No dia 10 de outubro de 2000, em Trappes, pela primeira vez após a Libertação, uma sinagoga foi destruída. Em 28 de outubro de 2001, em Marselha, uma escola judaica foi incendiada. Entre as duas datas, a lista é longa em atentados, violências e tentativas dirigidas contra pessoas físicas, prédios, cerimônias ou símbolos judaicos, sem falar na explosão de ameaças, panfletos, agressões verbais e pichações. Este novo clima foi o tema principal do jantar anual do Crif (Conselho das Organizações Judaicas da França), em 1º de dezembro último.
O último relatório da Comissão Consultiva sobre Direitos Humanos totalizava 116 violências anti-semitas no ano de 2000, contra 9 em 1999 e 1 em 1998. Cento e onze dos 116 atentados ocorreram no último trimestre do ano. “Em decorrência da situação no Oriente Médio”, segundo explica o documento, que enumera as diferentes formas de violência: “44 tentativas de incêndio – por lançamento de coquetéis Molotov – 33 depredações por jatos de fogo, apedrejamento, vidraças quebradas e 33 agressões, com 11 vítimas”. A Comissão, que apenas faz menção a 42 interrogados, descreve-os, paradoxalmente, como jovens delinqüentes que não “reivindicam nenhuma ideologia em especial”, mas que são “movidos por um sentimento de hostilidade por Israel”. Esta nova delinqüência anti-semita, que coincide com o início da segunda Intifada, ou Intifada al-Aqsa, em Israel, em final de setembro de 2000, apresenta uma dimensão internacional: o fato de afetar todas as democracias ocidentais, dos Estados Unidos à Noruega e da Grã-Bretanha à Itália. Mas a França é o país mais atingido: um terço dos atos de violência e quase a metade dos atos incendiários arrolados em outubro de 2000, na Europa e nas Américas, foram perpetrados em território francês.
Para o ano de 2001, o Ministério do Interior registrou, até 15 de novembro último, 26 atentados violentos e 115 intimidações e ameaças. De modo similar ao ocorrido no ano de 2000, em que a maioria das violências (75 das 116) ocorreram no mês de outubro – durante os momentos mais intensos da Intifada em Israel e nos territórios – 14 dos 26 atos de violência do ano de 2001 foram registrados no dia que se seguiu aos atentados de 11 de setembro, nos Estados Unidos. Portanto, o Ministério do Interior concluiu que a violência foi menos intensa após o dia 11 de setembro do que após o início da Intifada, no ano anterior. Porém, a volta à “normalidade” após esses picos de violência, situa-se a um nível de tensão muito mais alto do que anteriormente.

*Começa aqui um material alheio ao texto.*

(** * Alert manager of the infrastructure cost monitor

    A shallow embedding of [alert_system/alert_manager.py]: the threshold
    evaluators ([check_cost_spike], [check_budget_exceeded],
    [check_anomaly]), the suppression gate ([_should_send_alert]), the
    dispatcher ([send_alert], [_send_slack_alert], [_send_email_alert]),
    the history query ([get_alert_history]) and the statistics
    ([get_alert_stats]); and of the callers of the manager: the trigger
    script ([trigger_alerts.py]), the normalisation of anomaly records by
    the pipeline ([ai_ml/cost_ai_pipeline.py]) and the summary of the
    dashboard ([dashboard/app.py]).

    Modelling conventions.
    - Python dictionaries with string keys are [gmap string value]; the
      last-sent dictionary, whose keys are arbitrary hashable objects, is a
      [gmap value datetime].
    - Python numbers are exact rationals ([Q]); rounding of binary floating
      point is not modelled.
    - The wall clock and the network are an environment carried by the
      world: the n-th reading of [datetime.now()] is [clock n], the n-th
      webhook POST answers [webhook_reply n], the n-th SMTP session ends as
      [smtp_reply n].
    - Methods are computations in a state-and-exception monad over the
      world; an exception leaves the state as it was when it was raised.
    - Logging and debug printing have no effect on the manager and are
      left out. *)

From Stdlib Require Import ZArith QArith Ascii String Lia.
From stdpp Require Import gmap strings list fin_maps.

Local Open Scope Z_scope.

(* ===================================================================== *)
(** ** Dictionary values *)
(* ===================================================================== *)

(** The values found in the records handled by the manager: [None], a
    string, or a number. *)
Inductive value : Type :=
  | VNone
  | VStr (s : string)
  | VNum (q : Q).

#[global] Instance Q_eq_dec : EqDecision Q.
Proof. solve_decision. Defined.

#[global] Instance value_eq_dec : EqDecision value.
Proof. solve_decision. Defined.

#[global] Program Instance Q_countable : Countable Q :=
  inj_countable' (fun q => (Qnum q, Qden q)) (fun p => Qmake (fst p) (snd p)) _.
Next Obligation. by intros []. Qed.

#[global] Program Instance value_countable : Countable value :=
  inj_countable'
    (fun v => match v with
              | VNone => inl tt
              | VStr s => inr (inl s)
              | VNum q => inr (inr q)
              end)
    (fun x => match x with
              | inl _ => VNone
              | inr (inl s) => VStr s
              | inr (inr q) => VNum q
              end) _.
Next Obligation. by intros []. Qed.

(** A record (the [Dict[str, Any]] of the source). *)
Abbreviation dict := (gmap string value).

(** Exceptions that the modelled code can raise. *)
Inductive exn : Type :=
  | KeyError (key : string)
  | TypeError
  | ValueError
  | AttributeError
  | ZeroDivisionError
  | ConnectionError
  | SMTPException.

Inductive outcome (A : Type) : Type :=
  | Ok (a : A)
  | Raise (e : exn).
Arguments Ok {A} a.
Arguments Raise {A} e.

Definition is_ok {A} (o : outcome A) : bool :=
  match o with Ok _ => true | Raise _ => false end.

(** [d[key]] *)
Definition getitem (d : dict) (key : string) : outcome value :=
  match d !! key with
  | Some v => Ok v
  | None => Raise (KeyError key)
  end.

(** [d.get(key, default)] *)
Definition get_default (d : dict) (key : string) (dflt : value) : value :=
  default dflt (d !! key).

(* ===================================================================== *)
(** ** Python's value operations used by the manager *)
(* ===================================================================== *)

(** [a == b]: never raises; values of different kinds are unequal. *)
Definition py_eq (a b : value) : bool :=
  match a, b with
  | VNone, VNone => true
  | VStr s, VStr t => String.eqb s t
  | VNum p, VNum q => Qeq_bool p q
  | _, _ => false
  end.

(** [a - b]: defined on numbers only. *)
Definition py_sub (a b : value) : outcome Q :=
  match a, b with
  | VNum p, VNum q => Ok (p - q)%Q
  | _, _ => Raise TypeError
  end.

(** [p / q] on numbers. *)
Definition py_div (p q : Q) : outcome Q :=
  if Qeq_bool q 0 then Raise ZeroDivisionError else Ok (p / q)%Q.

(** [a > b]: numbers compare by value, strings lexicographically (on
    UTF-8 bytes, which is the order of code points), every other
    combination raises [TypeError]. *)
Definition py_gt (a b : value) : outcome bool :=
  match a, b with
  | VNum p, VNum q => Ok (negb (Qle_bool p q))
  | VStr s, VStr t => Ok (String.ltb t s)
  | _, _ => Raise TypeError
  end.

(** [a > float('inf')]: false for every (finite) number, [TypeError] for a
    value that is not a number. *)
Definition py_gt_inf (a : value) : outcome bool :=
  match a with
  | VNum _ => Ok false
  | _ => Raise TypeError
  end.

(** [a >= x] and [a > x] for a number [x] (a threshold field or a
    literal). *)
Definition py_ge_num (a : value) (x : Q) : outcome bool :=
  match a with
  | VNum p => Ok (Qle_bool x p)
  | _ => Raise TypeError
  end.

Definition py_gt_num (a : value) (x : Q) : outcome bool :=
  match a with
  | VNum p => Ok (negb (Qle_bool p x))
  | _ => Raise TypeError
  end.

(** Truthiness of a string: [if s:] *)
Definition truthy (s : string) : bool := negb (String.eqb s "").

(* ===================================================================== *)
(** ** Naive datetimes *)
(* ===================================================================== *)

Record datetime : Type := mk_datetime {
  year : Z; month : Z; day : Z;
  hour : Z; minute : Z; second : Z; microsecond : Z
}.

#[global] Instance datetime_eq_dec : EqDecision datetime.
Proof. solve_decision. Defined.

Definition is_leap (y : Z) : bool :=
  (y mod 4 =? 0) && (negb (y mod 100 =? 0) || (y mod 400 =? 0)).

Definition days_before_year (y : Z) : Z :=
  let y1 := y - 1 in y1 * 365 + y1 / 4 - y1 / 100 + y1 / 400.

Definition days_in_month (y m : Z) : Z :=
  if m =? 2 then (if is_leap y then 29 else 28)
  else if (m =? 4) || (m =? 6) || (m =? 9) || (m =? 11) then 30
  else 31.

(** Days of the year before the first day of month [m]. *)
Definition days_before_month (y m : Z) : Z :=
  nth (Z.to_nat m) [0; 0; 31; 59; 90; 120; 151; 181; 212; 243; 273; 304; 334] 0
  + (if (2 <? m) && is_leap y then 1 else 0).

(** Proleptic Gregorian ordinal, 0001-01-01 being day 1. *)
Definition ymd2ord (y m d : Z) : Z :=
  days_before_year y + days_before_month y m + d.

(** Microseconds since the start of day 0: the position of a datetime on
    the time line; subtraction and comparison of datetimes go through it. *)
Definition to_microseconds (t : datetime) : Z :=
  ((ymd2ord (year t) (month t) (day t) * 86400
    + hour t * 3600 + minute t * 60 + second t) * 1000000)
  + microsecond t.

(** A [timedelta], in microseconds. *)
Definition timedelta := Z.

(** [a - b] for two datetimes. *)
Definition dt_sub (a b : datetime) : timedelta :=
  to_microseconds a - to_microseconds b.

(** [timedelta(hours=h)] *)
Definition timedelta_hours (h : Z) : timedelta := h * 3600 * 1000000.

(** [td.total_seconds()] *)
Definition total_seconds (td : timedelta) : Q := (td # 1000000)%Q.

(** [a > now - td] for a datetime [a]; the difference is not materialised
    as a datetime, the comparison is made on the time line. *)
Definition dt_after (a now : datetime) (td : timedelta) : bool :=
  to_microseconds now - td <? to_microseconds a.

Definition valid_datetime (t : datetime) : bool :=
  (1 <=? year t) && (year t <=? 9999)
  && (1 <=? month t) && (month t <=? 12)
  && (1 <=? day t) && (day t <=? days_in_month (year t) (month t))
  && (0 <=? hour t) && (hour t <? 24)
  && (0 <=? minute t) && (minute t <? 60)
  && (0 <=? second t) && (second t <? 60)
  && (0 <=? microsecond t) && (microsecond t <? 1000000).

(** *** Rendering and parsing *)

Definition digit_char (n : Z) : ascii :=
  ascii_of_nat (48 + Z.to_nat (n mod 10)).

(** The [width] low decimal digits of [n], most significant first, in
    front of [acc]. *)
Fixpoint zpad_acc (width : nat) (n : Z) (acc : string) : string :=
  match width with
  | O => acc
  | S w => zpad_acc w (n / 10) (String (digit_char n) acc)
  end.

Definition zpad (width : nat) (n : Z) : string := zpad_acc width n "".

Definition digit_val (c : ascii) : option Z :=
  let n := Z.of_nat (nat_of_ascii c) in
  if (48 <=? n) && (n <=? 57) then Some (n - 48) else None.

Fixpoint parse_digits (acc : Z) (s : string) : option Z :=
  match s with
  | EmptyString => Some acc
  | String c r =>
      match digit_val c with
      | Some d => parse_digits (acc * 10 + d) r
      | None => None
      end
  end.

(** [t.isoformat()]: [YYYY-MM-DDTHH:MM:SS], followed by [.ffffff] when the
    microsecond is not zero. *)
Definition isoformat (t : datetime) : string :=
  zpad 4 (year t) +:+ "-" +:+ zpad 2 (month t) +:+ "-" +:+ zpad 2 (day t)
  +:+ "T" +:+ zpad 2 (hour t) +:+ ":" +:+ zpad 2 (minute t)
  +:+ ":" +:+ zpad 2 (second t)
  +:+ (if microsecond t =? 0 then "" else "." +:+ zpad 6 (microsecond t)).

(** [t.strftime("%Y-%m-%d-%H")], the year on four digits (as the C
    library renders the years from 1000 on). *)
Definition strftime_hour (t : datetime) : string :=
  zpad 4 (year t) +:+ "-" +:+ zpad 2 (month t) +:+ "-" +:+ zpad 2 (day t)
  +:+ "-" +:+ zpad 2 (hour t).

(** [t.replace(minute=0, second=0, microsecond=0)] *)
Definition replace_to_hour (t : datetime) : datetime :=
  {| year := year t; month := month t; day := day t; hour := hour t;
     minute := 0; second := 0; microsecond := 0 |}.

Definition char_at (s : string) (i : nat) (c : ascii) : bool :=
  match String.get i s with
  | Some c' => Ascii.eqb c c'
  | None => false
  end.

Definition parse_field (s : string) (start len : nat) : option Z :=
  parse_digits 0 (String.substring start len s).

Desde o ano de 1991, da Guerra do Golfo, as manifestações de anti-semitismo vinham regredindo, registrando-se uma média de apenas 1 a 3 ações violentas, por ano, em meados da década de 1990. O piso atual estabiliza-se, portanto, em um nível muito mais alto do que o alcançado nos últimos dez anos. Os especialistas do Ministério do Interior ressaltam que suas estatísticas, confiáveis para registrar as variações de ano a ano, estão longe de ser exaustivas. Seus dados se concentram sobre fatos graves: neste período de um ano, 60 sinagogas e locais de culto, 15 locais de ensino, 3 cemitérios e 16 lojas foram alvo de atentados. Ademais, ressaltam também que as ocorrências conhecidas como “cifras negras” (ou seja, os fatos não recenseados) ganham grande importância, especialmente nas pequenas agressões, ameaças e intimidações – que de outra forma lhes escapariam – depois que o Crif, o Fundo Social Judaico Unificado e o Consistório de Paris, que montaram uma linha telefônica 24 horas, constataram uma explosão de “cifras negras” neste período de um ano.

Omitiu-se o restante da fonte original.